--- Dataset entries ---
____

(* ===== verification/ClientWindow.v ===== *)
(** The desktop client's window ([client/mainwindow.cpp]), as far as it talks to
    a server: the requests its buttons send, the frames it receives, what it
    keeps of the answers, and its paging.  The processes it starts are in
    [ClientProcesses], its widgets in [ClientWidgets] and [ClientActions]; the log
    is left out.  A message box is answered before anything else happens.

    [trimmed] is Qt's [QString::trimmed]; texts are what [toStdString] makes of
    them. *)
From S2P Require Import Prelude Protocol Datetime TaskTable Metrics Text Effects Dispatcher Connection.

(** ** Messages, from the client's side *)

(** [SubmitTask], and the responses that only say whether they succeeded. *)
Record SubmitTaskResponse := mkSubmitTaskResponse { sr_success : bool; sr_task_id : string }.
Record ListTasksResponse := mkListTasksResponse {
  tr_success : bool; tr_tasks : list TaskMeta.t; tr_total : Z; tr_offset : Z; tr_limit : Z
}.
Record ListHistoryResponse := mkListHistoryResponse {
  hr_success : bool; hr_history : list TaskHistory.t; hr_total : Z; hr_offset : Z; hr_limit : Z
}.
(** The processes the window starts. *)
Definition demo_tab : list Call := [
  New (Var "demoTab") "QWidget" EmptyString; New (Var "demoLayout") "QVBoxLayout" EmptyString;
  Inside (Var "demoLayout") (Var "demoTab"); New (Var "runtimeBox") "QGroupBox" "运行环境";
  New (Var "runtimeLayout") "QGridLayout" EmptyString; Inside (Var "runtimeLayout") (Var "runtimeBox");
  New (Own startDepsBtn) "QPushButton" "启动依赖"; New (Own stopDepsBtn) "QPushButton" "停止依赖";
  New (Own resetDepsBtn) "QPushButton" "重置依赖"; New (Own startServerBtn) "QPushButton" "启动服务端";
  New (Own stopServerBtn) "QPushButton" "停止服务端"; New (Own startSecondServerBtn) "QPushButton" "启动二节点";
  New (Own stopSecondServerBtn) "QPushButton" "停止二节点"; New (Own startWorkerBtn) "QPushButton" "启动 Worker";
  New (Own stopWorkerBtn) "QPushButton" "停止 Worker"; New (Own startSecondWorkerBtn) "QPushButton" "启动二号 Worker";
  New (Own stopSecondWorkerBtn) "QPushButton" "停止二号 Worker"; New (Own demoCheckBtn) "QPushButton" "环境检查";
  New (Own cleanDataBtn) "QPushButton" "清理数据"; New (Own runCheckBtn) "QPushButton" "构建测试";
  New (Own runIntegrationCheckBtn) "QPushButton" "集成/E2E"; New (Own dockerBuildBtn) "QPushButton" "构建镜像";
  New (Own showBenchmarkResultBtn) "QPushButton" "查看压测结果"; New (Own showDeployDocBtn) "QPushButton" "查看部署文档";
  New (Own showRedisSnapshotBtn) "QPushButton" "Redis 快照"; New (Own showMySQLSnapshotBtn) "QPushButton" "MySQL 快照";
  setButtonRole (Own startDepsBtn) "primary"; setButtonRole (Own startServerBtn) "primary";
  setButtonRole (Own startSecondServerBtn) "primary"; setButtonRole (Own startWorkerBtn) "primary";
  setButtonRole (Own startSecondWorkerBtn) "primary"; setButtonRole (Own stopDepsBtn) "danger";
  setButtonRole (Own resetDepsBtn) "danger"; setButtonRole (Own stopServerBtn) "danger";
  setButtonRole (Own stopSecondServerBtn) "danger"; setButtonRole (Own stopWorkerBtn) "danger";
  setButtonRole (Own stopSecondWorkerBtn) "danger"; AtCell (Own startDepsBtn) (Var "runtimeLayout") 0 0;
  AtCell (Own stopDepsBtn) (Var "runtimeLayout") 0 1; AtCell (Own resetDepsBtn) (Var "runtimeLayout") 0 2;
  AtCell (Own startServerBtn) (Var "runtimeLayout") 1 0; AtCell (Own stopServerBtn) (Var "runtimeLayout") 1 1;
  AtCell (Own startSecondServerBtn) (Var "runtimeLayout") 1 2;
  AtCell (Own stopSecondServerBtn) (Var "runtimeLayout") 1 3; AtCell (Own startWorkerBtn) (Var "runtimeLayout") 2 0;
  AtCell (Own stopWorkerBtn) (Var "runtimeLayout") 2 1; AtCell (Own startSecondWorkerBtn) (Var "runtimeLayout") 2 2;
  AtCell (Own stopSecondWorkerBtn) (Var "runtimeLayout") 2 3; AtCell (Own demoCheckBtn) (Var "runtimeLayout") 3 0;
  AtCell (Own cleanDataBtn) (Var "runtimeLayout") 3 1; AtCell (Own runCheckBtn) (Var "runtimeLayout") 3 2;
  AtCell (Own runIntegrationCheckBtn) (Var "runtimeLayout") 3 3;
  AtCell (Own dockerBuildBtn) (Var "runtimeLayout") 4 0;
  AtCell (Own showBenchmarkResultBtn) (Var "runtimeLayout") 4 1;
  AtCell (Own showDeployDocBtn) (Var "runtimeLayout") 4 2;
  AtCell (Own showRedisSnapshotBtn) (Var "runtimeLayout") 5 0;
  AtCell (Own showMySQLSnapshotBtn) (Var "runtimeLayout") 5 1; Inside (Var "runtimeBox") (Var "demoLayout")
].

____

--- Your instructions ---
Only lines holding the string "runCheckBtn" are wanted; gather each one from the entries above.

--- Task answer ---
  New (Own cleanDataBtn) "QPushButton" "清理数据"; New (Own runCheckBtn) "QPushButton" "构建测试";
  AtCell (Own cleanDataBtn) (Var "runtimeLayout") 3 1; AtCell (Own runCheckBtn) (Var "runtimeLayout") 3 2;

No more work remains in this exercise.